Please set down every entry below exactly as given.

*** Begin section ***

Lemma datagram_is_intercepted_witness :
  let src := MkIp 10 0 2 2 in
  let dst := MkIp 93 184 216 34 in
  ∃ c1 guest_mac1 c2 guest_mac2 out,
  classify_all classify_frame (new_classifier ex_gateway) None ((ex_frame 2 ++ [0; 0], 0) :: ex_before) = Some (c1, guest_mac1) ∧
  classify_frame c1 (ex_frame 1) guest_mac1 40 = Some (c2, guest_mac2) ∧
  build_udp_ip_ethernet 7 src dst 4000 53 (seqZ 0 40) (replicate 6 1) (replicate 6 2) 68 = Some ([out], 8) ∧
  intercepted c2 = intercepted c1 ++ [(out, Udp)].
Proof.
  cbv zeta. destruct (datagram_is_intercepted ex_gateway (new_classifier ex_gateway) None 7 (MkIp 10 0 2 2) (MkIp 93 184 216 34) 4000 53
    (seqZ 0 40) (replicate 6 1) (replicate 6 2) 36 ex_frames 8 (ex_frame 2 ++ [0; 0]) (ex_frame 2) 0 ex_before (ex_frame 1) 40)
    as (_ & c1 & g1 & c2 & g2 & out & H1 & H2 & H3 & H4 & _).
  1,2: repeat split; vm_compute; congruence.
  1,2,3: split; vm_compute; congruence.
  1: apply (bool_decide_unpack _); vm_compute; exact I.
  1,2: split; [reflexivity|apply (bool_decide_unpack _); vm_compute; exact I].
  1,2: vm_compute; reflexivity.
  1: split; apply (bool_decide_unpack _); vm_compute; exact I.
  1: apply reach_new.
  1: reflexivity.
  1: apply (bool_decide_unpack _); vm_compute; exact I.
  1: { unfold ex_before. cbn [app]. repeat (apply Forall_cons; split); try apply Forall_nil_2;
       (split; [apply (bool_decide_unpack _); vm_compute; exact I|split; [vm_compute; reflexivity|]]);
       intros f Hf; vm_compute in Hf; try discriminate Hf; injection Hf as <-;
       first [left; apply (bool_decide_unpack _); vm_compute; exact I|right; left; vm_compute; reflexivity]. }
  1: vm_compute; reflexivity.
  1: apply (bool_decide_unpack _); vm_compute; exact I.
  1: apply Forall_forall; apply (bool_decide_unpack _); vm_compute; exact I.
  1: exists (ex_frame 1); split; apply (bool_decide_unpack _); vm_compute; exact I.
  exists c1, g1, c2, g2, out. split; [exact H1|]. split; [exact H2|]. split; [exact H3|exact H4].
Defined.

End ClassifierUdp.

*** End section ***

- [FINISHED TASK]:
Lemma datagram_is_intercepted_witness :
  let src := MkIp 10 0 2 2 in
  let dst := MkIp 93 184 216 34 in
  ∃ c1 guest_mac1 c2 guest_mac2 out,
  classify_all classify_frame (new_classifier ex_gateway) None ((ex_frame 2 ++ [0; 0], 0) :: ex_before) = Some (c1, guest_mac1) ∧
  classify_frame c1 (ex_frame 1) guest_mac1 40 = Some (c2, guest_mac2) ∧
  build_udp_ip_ethernet 7 src dst 4000 53 (seqZ 0 40) (replicate 6 1) (replicate 6 2) 68 = Some ([out], 8) ∧
  intercepted c2 = intercepted c1 ++ [(out, Udp)].
Proof.
  cbv zeta. destruct (datagram_is_intercepted ex_gateway (new_classifier ex_gateway) None 7 (MkIp 10 0 2 2) (MkIp 93 184 216 34) 4000 53
    (seqZ 0 40) (replicate 6 1) (replicate 6 2) 36 ex_frames 8 (ex_frame 2 ++ [0; 0]) (ex_frame 2) 0 ex_before (ex_frame 1) 40)
    as (_ & c1 & g1 & c2 & g2 & out & H1 & H2 & H3 & H4 & _).
  1,2: repeat split; vm_compute; congruence.
  1,2,3: split; vm_compute; congruence.
  1: apply (bool_decide_unpack _); vm_compute; exact I.
  1,2: split; [reflexivity|apply (bool_decide_unpack _); vm_compute; exact I].
  1,2: vm_compute; reflexivity.
  1: split; apply (bool_decide_unpack _); vm_compute; exact I.
  1: apply reach_new.
  1: reflexivity.
  1: apply (bool_decide_unpack _); vm_compute; exact I.
  1: { unfold ex_before. cbn [app]. repeat (apply Forall_cons; split); try apply Forall_nil_2;
       (split; [apply (bool_decide_unpack _); vm_compute; exact I|split; [vm_compute; reflexivity|]]);
       intros f Hf; vm_compute in Hf; try discriminate Hf; injection Hf as <-;
       first [left; apply (bool_decide_unpack _); vm_compute; exact I|right; left; vm_compute; reflexivity]. }
  1: vm_compute; reflexivity.
  1: apply (bool_decide_unpack _); vm_compute; exact I.
  1: apply Forall_forall; apply (bool_decide_unpack _); vm_compute; exact I.
  1: exists (ex_frame 1); split; apply (bool_decide_unpack _); vm_compute; exact I.
  exists c1, g1, c2, g2, out. split; [exact H1|]. split; [exact H2|]. split; [exact H3|exact H4].
Defined.

End ClassifierUdp.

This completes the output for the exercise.